Methods/Approach Data were pooled across eight years (2010 - 2017) from the Fatality Analysis Reporting System dataset. A total of 3,193 counties and county-equivalents were included in the study. The outcome variable was the fatality rate per county, defined as the yearly fatal counts per yearly county population. The predictor variables were the average duration of accident-to-notification, accident-to-EMS, accident-to-hospital, notification-to-EMS, notification-to-hospital, and EMS-to-hospital arrival times. The covariates were rurality, county-level racial, gender, age, unemployment, gross domestic product, and hospital utilization proportions. Measures of association were determined with Mann-Whitney U and Kruskal-Wallis tests. A negative binomial time series regression model was used to estimate the relative risks with significance set at a 95% confidence interval.

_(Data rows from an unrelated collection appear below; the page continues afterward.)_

(* ===== verification/MnBoot.v ===== *)
(** * What the managing node knows of its nodes

    The invariant of [node/mn/]: which nodes the node list records as heard, and what the
    states of the NMT machine of the managing node presuppose.  Most handlers leave the node
    list and the machine alone ([same_net], a preorder); the others are treated one by one. *)
From S2P Require Import Prelude Utf8 Types Frames Dll ErrorEntry ObjectDict OdPredefined StatusFrames Nmt.
From S2P Require Import OdSchema SdoCodec SdoServer SdoEmbedded SdoClient Node StackTypes MnState MnScheduler MnPayload MnNode.

(** ** Who has been heard *)

(** [H]: the nodes a frame was received from; [P]: those a PRes was received
    from; [L]: the mandatory nodes; [K]: the nodes of the list; [D]: a dictionary the one of the node has evolved from. *)
Definition heard_state (s : CnState) : bool :=
  match s with CnIdentified | CnPreOperational | CnOperational | CnStopped => true | _ => false end.
Definition started_state (s : NmtState) : bool :=
  match s with NmtPreOperational2 | NmtReadyToOperate | NmtOperational => true | _ => false end.
(** What the SDO client and the search for unidentified nodes rely on: every connection is well
    formed, and the node asked last is none or one of the list. *)
Record search_safe (clients : SdoClientManager) (last : NodeId) (info : gmap NodeId CnInfo) : Prop := mkSafe {
  safe_clients : mgr_wf clients;
  safe_ident : 0 <= last <= 239 /\ (last <> 0 -> is_Some (info !! last))
}.
Definition mn_safe {S Q} (m : MnContext S Q) : Prop :=
  search_safe (sdo_client_manager m) (last_ident_poll_node_id m) (node_info m).
Record mn_inv {S Q} `{ST : ObjectDictionaryStorage S} (H P : NodeId -> Prop) (L : list NodeId)
    (K : gset NodeId) (D : ObjectDictionary S) (m : MnContext S Q) : Prop := mkInv {
  inv_info : forall n i, node_info m !! n = Some i ->
    (heard_state (cn_state i) = true -> H n) /\ (communication_ok i = true -> P n);
  inv_started : started_state (mn_state m) = true -> Forall H L;
  inv_operational : mn_state m = NmtOperational -> Forall P L;
  inv_list : mandatory_nodes m = L;
  inv_od : od_evolves D (mn_od m);
  inv_safe : mn_safe m;
  inv_nodes : dom (node_info m) = K
}.

(** Steps that leave the nodes and the NMT machine alone, and keep the types of the dictionary. *)
Record same_net {S Q} `{ST : ObjectDictionaryStorage S} (m m' : MnContext S Q) : Prop := mkSame {
  same_info : node_info m' = node_info m;
  same_machine : nmt_state_machine m' = nmt_state_machine m;
  same_mandatory : mandatory_nodes m' = mandatory_nodes m;
  same_types : od_evolves (mn_od m) (mn_od m');
  same_safe : mn_safe m -> mn_safe m'
}.
#[export] Instance same_net_preorder S Q `{ST : ObjectDictionaryStorage S} : PreOrder (@same_net S Q ST).
Proof.
  split; [by split|]. intros a b c [? ? ? ?] [? ? ? ?]. split; [congruence..|by transitivity (mn_od b)|auto].
Qed.
Ltac same_od := first [reflexivity | assumption | apply types_increment | etransitivity; [|apply types_increment]; same_od].
Ltac same_mgr := unfold mn_safe; exact (fun H => H).
Ltac same := first [reflexivity | split; [reflexivity|reflexivity|reflexivity|same_od|same_mgr]].

Section Invariant.
Context {S Q : Type} `{ST : ObjectDictionaryStorage S} `{QH : RequestHeap Q}.
Context (H P : NodeId -> Prop) (L : list NodeId) (K : gset NodeId) (D : ObjectDictionary S).
Implicit Types m : MnContext S Q.

Lemma inv_same m m' : same_net m m' -> mn_inv H P L K D m -> mn_inv H P L K D m'.
Proof.
  intros [E1 E2 E3 E4 E5] [I1 I2 I3 I4 I5 I6 I7]. unfold mn_state in *.
  split; unfold mn_state; rewrite ?E1, ?E2, ?E3; auto. by transitivity (mn_od m).
Qed.

Lemma mn_event_machine e m :
  let m' := mn_nmt_event e m in
  mn_state m' = mn_next (startup_flags (nmt_state_machine m)) (mn_state m) e /\
  node_info m' = node_info m /\ mandatory_nodes m' = mandatory_nodes m /\
  (od_evolves D (mn_od m) -> od_evolves D (mn_od m')) /\ (mn_safe m -> mn_safe m').
Proof.
  unfold mn_nmt_event. destruct (mn_process_state (nmt_state_machine m) e (mn_od m)) as [Hs _].
  pose proof (types_process_event (nmt_state_machine m) e (mn_od m)) as Ho.
  destruct (process_event _ e _) as [[machine d] r]. split_and!; try done.
  intros Hd. etransitivity; [exact Hd|exact Ho].
Qed.

Lemma inv_event e m : (forall f s, mn_next f s e = s \/ started_state (mn_next f s e) = false) ->
  mn_inv H P L K D m -> mn_inv H P L K D (mn_nmt_event e m).
Proof.
  intros He [I1 I2 I3 I4 I5 I6 I7]. destruct (mn_event_machine e m) as (Es & Ei & Em & Eo & Ef).
  destruct (He (startup_flags (nmt_state_machine m)) (mn_state m)) as [E|E].
  - rewrite E in Es. split; rewrite ?Ei, ?Em, ?Es; auto.
  - rewrite <- Es in E. split; rewrite ?Ei, ?Em; [done|congruence| |done|auto..].
    intros Ho. by rewrite Ho in E.
Qed.
Lemma inv_error m : mn_inv H P L K D m -> mn_inv H P L K D (mn_nmt_event Ev_Error m).
Proof. apply inv_event. intros f []; auto. Qed.
Lemma inv_timeout m : mn_inv H P L K D m -> mn_inv H P L K D (mn_nmt_event Ev_Timeout m).
Proof. apply inv_event. intros f []; cbn; auto. destruct (bit f 13); auto. Qed.

Lemma inv_modify f n m :
  (forall i, heard_state (cn_state (f i)) = true -> heard_state (cn_state i) = true \/ H n) ->
  (forall i, communication_ok (f i) = true -> communication_ok i = true \/ P n) ->
  mn_inv H P L K D m -> mn_inv H P L K D (modify_info f n m).
Proof.
  intros Hf Pf [I1 I2 I3 I4 I5 I6 I7]. split; try done; cycle 1; [|cycle 1|].
  { destruct I6 as [S1 [S2 S3]]. split; [done|]. split; [done|]. cbn [node_info modify_info upd_node_info].
    intros Hne. by apply lookup_alter_is_Some, S3. }
  { cbn [node_info modify_info upd_node_info]. by rewrite dom_alter_L. }
  intros k i. cbn [node_info modify_info upd_node_info].
  destruct (decide (k = n)) as [->|Hne].
  - rewrite lookup_alter_eq. destruct (node_info m !! n) as [j|] eqn:Ej; [|done]. intros [= <-].
    destruct (I1 _ _ Ej). split; intros Hi; [destruct (Hf _ Hi)|destruct (Pf _ Hi)]; auto.
  - rewrite lookup_alter_ne by done. apply I1.
Qed.

Lemma check_identified info l : check_all_mandatory_identified l info = true ->
  Forall (fun n => exists i, info !! n = Some i /\ heard_state (cn_state i) = true) l.
Proof.
  unfold check_all_mandatory_identified. rewrite forallb_forall. intros Hall.
  apply List.Forall_forall. intros n Hn. specialize (Hall n Hn).
  unfold state_of in Hall. destruct (info !! n) as [i|]; [|done]. exists i. split; [done|].
  by destruct (cn_state i).
Qed.
Lemma check_verified info l : check_all_mandatory_comm_verified l info = true ->
  Forall (fun n => exists i, info !! n = Some i /\ communication_ok i = true) l.
Proof.
  unfold check_all_mandatory_comm_verified. rewrite forallb_forall. intros Hall.
  apply List.Forall_forall. intros n Hn. specialize (Hall n Hn).
  destruct (info !! n) as [i|]; [|done]. by exists i.
Qed.

Lemma inv_bootup m : mn_inv H P L K D m -> mn_inv H P L K D (check_bootup_state m).
Proof.
  intros I. pose proof I as [I1 I2 I3 I4 I5 I6 I7]. unfold check_bootup_state.
  destruct (mn_state m) eqn:Es; try done.
  - destruct (check_all_mandatory_identified _ _) eqn:Ec; [|done].
    apply (inv_same (mn_nmt_event Ev_AllCnsIdentified m)); [same|].
    destruct (mn_event_machine Ev_AllCnsIdentified m) as (Es' & Ei & Em & Eo & Ef). rewrite Es in Es'.
    split; rewrite ?Ei, ?Em, ?Es'; [done| |done|done|auto..]. intros _.
    rewrite <- I4. eapply Forall_impl; [by apply check_identified|]. intros n (i & Hi & Hh). by eapply I1.
  - destruct (_ && _) eqn:Ec; [|done].
    destruct (mn_event_machine Ev_ConfigurationCompleteCnsReady m) as (Es' & Ei & Em & Eo & Ef). rewrite Es in Es'.
    split; rewrite ?Ei, ?Em, ?Es'; auto; done.
  - destruct (_ && _) eqn:Ec; [|done]. apply andb_prop in Ec as [Ec _].
    destruct (mn_event_machine Ev_AllMandatoryCnsOperational m) as (Es' & Ei & Em & Eo & Ef). rewrite Es in Es'.
    split; rewrite ?Ei, ?Em, ?Es'; try done; [|auto..].
    intros _. rewrite <- I4. eapply Forall_impl; [by apply check_verified|]. intros n (i & Hi & Hh). by eapply I1.
Qed.

Lemma inv_update_cn_state n s m : H n -> mn_inv H P L K D m -> mn_inv H P L K D (update_cn_state m n s).
Proof.
  intros Hn I. unfold update_cn_state. destruct (node_info m !! n) as [i|]; [|done].
  case_bool_decide; [done|]. apply inv_bootup, inv_modify; [|intros j|done].
  - intros j _. by right.
  - destruct (cn_leb _ _); simpl; [by left|done].
Qed.
End Invariant.

Section Quiet.
Context {S Q : Type} `{ST : ObjectDictionaryStorage S} `{QH : RequestHeap Q}.
Implicit Types m : MnContext S Q.

Lemma same_count i s m : same_net m (mn_count i s m).
Proof. same. Qed.
Lemma same_schedule t e m : same_net m (schedule_timeout m t e).
Proof. unfold schedule_timeout. repeat case_match; same. Qed.
Lemma same_grant m : same_net m (fst (grant_or_publish m)).
Proof. unfold grant_or_publish. repeat case_match; same. Qed.

Lemma same_async_only m : same_net m (fst (find_next_async_only_to_poll m)).
Proof. unfold find_next_async_only_to_poll. repeat case_match; same. Qed.

(** A manager that was asked. *)
Lemma same_manager m mgr : (mgr_wf (sdo_client_manager m) -> mgr_wf mgr) -> same_net m (upd_sdo_client_manager mgr m).
Proof. intros Hw. split; [reflexivity..|same_od|]. intros [S1 S2]. split; [by apply Hw|done]. Qed.
Lemma same_pending m t (d : ObjectDictionary S) mgr r : mgr_get_pending_request (sdo_client_manager m) t d = Some (mgr, r) ->
  same_net m (upd_sdo_client_manager mgr m).
Proof.
  intros E. apply same_manager. intros Hw. destruct (mgr_pending_wf _ t d Hw) as (m'&r'&E'&Hw').
  rewrite E in E'. by simplify_eq.
Qed.
Lemma same_ticked m t (d : ObjectDictionary S) mgr r : mgr_tick (sdo_client_manager m) t d = Some (mgr, r) ->
  same_net m (upd_sdo_client_manager mgr m).
Proof.
  intros E. apply same_manager. intros Hw. destruct (mgr_tick_wf _ t d Hw) as (m'&r'&E'&Hw').
  rewrite E in E'. by simplify_eq.
Qed.
Lemma same_started m n start mgr r : (forall c tid, conn_wf c -> conn_wf (fst (start c tid))) ->
  start_on (sdo_client_manager m) n start = (mgr, r) -> same_net m (upd_sdo_client_manager mgr m).
Proof.
  intros Hs E. apply same_manager. intros Hw. pose proof (start_on_wf _ n start Hw Hs) as H. by rewrite E in H.
Qed.

(** The search only finds nodes of the list. *)
Lemma ident_loop_found fuel info start n : forall current wrapped, 0 <= current ->
  ident_loop fuel info start current wrapped = Some (Some n) -> 1 <= n <= 239 /\ unidentified info n = true.
Proof.
  induction fuel as [|fuel IH]; intros current wrapped Hc; [done|]. cbn [ident_loop].
  set (cur := if _ || _ then 1 else current).
  assert (1 <= cur <= 239) as Hcur.
  { unfold cur. destruct (Z.eqb_spec current 0), (Z.ltb_spec 239 current); cbn [orb]; lia. }
  destruct (_ && _); [done|]. destruct (unidentified info cur) eqn:Eu; [by intros [= <-]|].
  apply IH. apply (wrap_range 8). lia.
Qed.
Lemma same_ident m n : ident_search (node_info m) (last_ident_poll_node_id m) = Some (Some n) ->
  same_net m (upd_last_ident_poll_node_id n m).
Proof.
  unfold ident_search. generalize IDENT_FUEL as fuel. intros fuel E.
  apply ident_loop_found in E as [Hn Hu]; [|apply (wrap_range 8); lia]. split; [reflexivity..|same_od|]. intros [S1 _]. split; [done|].
  cbn [last_ident_poll_node_id upd_last_ident_poll_node_id node_info]. split; [lia|]. intros _.
  unfold unidentified in Hu. by destruct (node_info m !! n).
Qed.

Lemma same_async m m' a : determine_next_async_action m = Some (m', a) -> same_net m m'.
Proof.
  unfold determine_next_async_action.
  destruct (vec_pop (pending_er_requests m)) as [[l n]|]; [intros [= <- <-]; same|].
  destruct (vec_pop (pending_status_requests m)) as [[l n]|]; [intros [= <- <-]; same|].
  destruct (pending_nmt_commands m), (mn_async_send_queue m); try (intros [= <- <-]; same).
  destruct (mgr_get_pending_request _ _ _) as [[mgr r]|] eqn:Eg; [|done]. apply same_pending in Eg.
  destruct r as [[n r]|]; [intros [= <- <-]; (etransitivity; [exact Eg|same])|]. unfold find_next_node_to_identify.
  destruct (ident_search _ _) as [[n|]|] eqn:Ei;
    [apply same_ident in Ei; intros [= <- <-]; (etransitivity; [exact Eg|exact Ei])| |done].
  match goal with |- context [find_next_async_only_to_poll ?d] =>
    pose proof (same_async_only d) as Ha; destruct (find_next_async_only_to_poll d) as [m1 [n|]] end;
    cbn [fst] in Ha; intros [= E]; (transitivity (upd_sdo_client_manager mgr m); [exact Eg|]).
  - by subst m1.
  - pose proof (same_grant m1) as Hg. rewrite E in Hg. by etransitivity.
Qed.

Lemma same_end m t m' a : end_isochronous m t = Some (m', a) -> same_net m m'.
Proof.
  unfold end_isochronous. destruct (publish_config _ !! _) as [s|]; [intros [= <- <-]; same|].
  destruct (determine_next_async_action _) as [[m1 [[req n] er]]|] eqn:E; [|done]. apply same_async in E.
  intros [= <- _]. etransitivity; [transitivity (upd_current_phase Ph_IsochronousDone (upd_current_polled_cn None m));
    [same|exact E]|].
  unfold schedule_timeout. repeat case_match; same.
Qed.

Results The median fatality rate per county was 6.90 per 100,000. There was a statistically significant difference in the median accident response times across the eight years (p<0.05). The average accident response times were significantly higher in rural counties compared to non-rural counties. In the unadjusted model, fatality rate increases by 1.9% (RR: 1.019; 95% CI: 1.016–1.022) and 3.0% (RR: 1.03; 95% CI: 1.028 – 1.032) for every minute increase in accident-to-notification and notification-to-EMS arrival times, respectively. In the adjusted model, a minute increase in accident-to-EMS and notification-to-EMS arrival times increases the fatal risk by 1.6% (RR: 1.016; 95%CI: 1.014–1.017) and 2.9% (RR: 1.027–1.031) respectively.

Conclusion Response time varies widely between rural and non-rural counties. Accident response events from accident occurrence to EMS arrival impact the greatest on fatality rate.

Significance/Contribution There is a need for more rapid response, especially in rural counties.